Thursday, March 4, 2010

Um ano depois

Um ano depois de me sentar à espera que o nada me tapasse a boca, continuo sentada e amordaçada, mas agora foi o nada quem me beliscou.
Não consigo perceber as incongruências da vida e detesto ser adulta. Ter que ter, ter que fazer, ter que agradar, ter que deixar de ser eu porque a vida é assim... Quando era criança podia correr até ao infinito porque ele nunca fugia de mim, e eu sentia sempre que cada dia roubava um bocadinho dele e o trazia comigo, na minha pequenina mãozinha. Hoje o infinito não é para mim. Roubaram-me até os pedaços que, com tanto amor, preservava mesmo junto ao peito. Não me resta nada, para além das mordaças na boca e do sabor a sangue e a dor que me escorre por entre os lábios.

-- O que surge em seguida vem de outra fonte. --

(** A client is trusted iff the first registered client that matches its
    id (and its issuer, when the registration names one) is active; every
    other identity is refused with the audit reason. *)
Theorem registry_first_match r i :
  match registry_evaluate r i with
  | Trusted c => exists l1 l2, r = l1 ++ c :: l2 /\ client_matches c i = true /\
      tc_active c = true /\ Forall (fun c' => client_matches c' i = false) l1
  | Untrusted reason => reason = UNTRUSTED_CLIENT_AUDIT_REASON /\
      forall l1 c l2, r = l1 ++ c :: l2 -> client_matches c i = true ->
        tc_active c = true -> Exists (fun c' => client_matches c' i = true) l1
  end.
Proof.
  unfold registry_evaluate. induction r as [|c r IH]; simpl.
  { split; [done|]. by intros []. }
  destruct (client_matches c i) eqn:Hm.
  - destruct (tc_active c) eqn:Ha.
    + exists [], r. auto.
    + split; [done|]. intros [|c' l1] d l2 [= -> ->] Hd Hda; [congruence|]. by left.
  - destruct (List.find _ r) as [c'|]; [destruct (tc_active c')|].
    + destruct IH as (l1 & l2 & -> & ? & ? & ?). exists (c :: l1), l2.
      split; [done|]. auto.
    + destruct IH as [? IH]. split; [done|].
      intros [|c1 l1] d l2 [= -> ->] Hd Hda; [congruence|]. right. eauto.
    + destruct IH as [? IH]. split; [done|].
      intros [|c1 l1] d l2 [= -> ->] Hd Hda; [congruence|]. right. eauto.
Qed.

(** *** A concrete engine *)

Module PolicyExample.

Definition reader : ToolPolicy :=
  mkPolicy "read" ["select_data"] [Metadata; Read] [].
Definition writer : ToolPolicy :=
  mkPolicy "write" ["select_data"; "update_records"] [Read] [Write].
Definition role : PolicyRole := mkRole "editor" ["write"].
Definition alice : ConnectionPolicyAssignment :=
  mkAssignment "alice" "db" [] ["read"].
Definition alice2 : ConnectionPolicyAssignment :=
  mkAssignment "alice" "db" ["editor"] [].
Definition small : PolicyEngine := engine_new [alice] [role] [reader; writer].
Definition large : PolicyEngine := engine_new [alice; alice2] [role] [reader; writer].
Definition update : PolicyEvaluationRequest :=
  mkPolicyRequest "alice" "db" "update_records" Write.

End PolicyExample.

(** The hypotheses of [evaluate_additive] hold for an engine to which an
    assignment was added, where the decision goes from Deny to Ask. *)
Lemma evaluate_additive_witness :
  permissiveness (Deny ToolDenied) <= permissiveness RequireApproval.
Proof.
  apply (evaluate_additive PolicyExample.small PolicyExample.large PolicyExample.update).
  - intros a. simpl. set_solver.
  - simpl. reflexivity.
  - simpl. reflexivity.
  - vm_compute. reflexivity.
  - vm_compute. reflexivity.
Defined.
(* ===== verification/Approval.v ===== *)
(** * The approval queue (crates/dbflux_approval: store.rs, service.rs)

    A call that a policy sends to approval waits in a queue of pending
    executions until a person approves or rejects it; an approval authorizes
    one identical call and is then consumed.  The store is an interface
    ([PendingExecutionStore], the Rust trait) with two implementations: the
    in-memory one below and the SQLite one of PendingSql.v.  Everything proved
    of [ApprovalService] is proved from the laws of the interface
    ([PendingStoreLaws]). *)

From S2P Require Import Prelude RustStr External Classification.

(** ** Data *)

Section Data.
Context `{UuidLib, SerdeJson}.

Record ExecutionPlan := mkPlan {
  plan_connection_id : string;
  plan_actor_id : string;
  plan_tool_id : string;
  plan_classification : ExecutionClassification;
  plan_payload : Value;
}.

Inductive PendingStatus : Type :=
| Pending
| Approved
| Rejected
| Consumed.

#[export] Instance status_eq_dec : EqDecision PendingStatus.
Proof. solve_decision. Defined.

Record PendingExecution := mkPending {
  pe_id : Uuid;
  pe_status : PendingStatus;
  pe_plan : ExecutionPlan;
  pe_created_at : Z;
  pe_expires_at : option Z;
  pe_rejection_reason : option string;
}.

Inductive PendingStoreError : Type :=
| Backend (msg : string)
| Serialization (msg : string).

(** [approval_matches_plan]: the classification is not compared. *)
Definition approval_matches_plan (approved plan : ExecutionPlan) : bool :=
  bool_decide (plan_actor_id approved = plan_actor_id plan) &&
  bool_decide (plan_connection_id approved = plan_connection_id plan) &&
  bool_decide (plan_tool_id approved = plan_tool_id plan) &&
  value_eqb (plan_payload approved) (plan_payload plan).

(** [entry.expires_at.is_none_or(|exp| exp > now)]. *)
Definition unexpired (now : Z) (e : PendingExecution) : bool :=
  match pe_expires_at e with None => true | Some exp => bool_decide (exp > now) end.

Definition with_status (st : PendingStatus) (e : PendingExecution) : PendingExecution :=
  mkPending (pe_id e) st (pe_plan e) (pe_created_at e) (pe_expires_at e)
    (pe_rejection_reason e).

Talvez esteja finalmente a acordar da morbidez dos meus dias. Ou talvez esteja simplesmente a reconhecê-lo e a entregar-me desde já.
Fica sempre tanta coisa por dizer... e tantas outras que são ditas vezes demais. Por norma, as más repetimo-las vezes sem conta, como se um rosário desfiássemos, e as boas, essas, fechamo-las a sete mil chaves num baú... não vão elas saltar cá para fora ou encher o nosso cérebro e o nosso âmago de um frenetismo feliz desapropriado...
A minha vida é labiríntica... já pensei em comparar-me a Ícaro... voar por cima do labirinto poderia fazer-me perceber como de lá sair... mas e se queimo as minhas asas no astro que tanto admiro? Por outro lado, e me deixo apodrecer no labirinto, à espera de dias melhores?
O sonho, sempre o sonho...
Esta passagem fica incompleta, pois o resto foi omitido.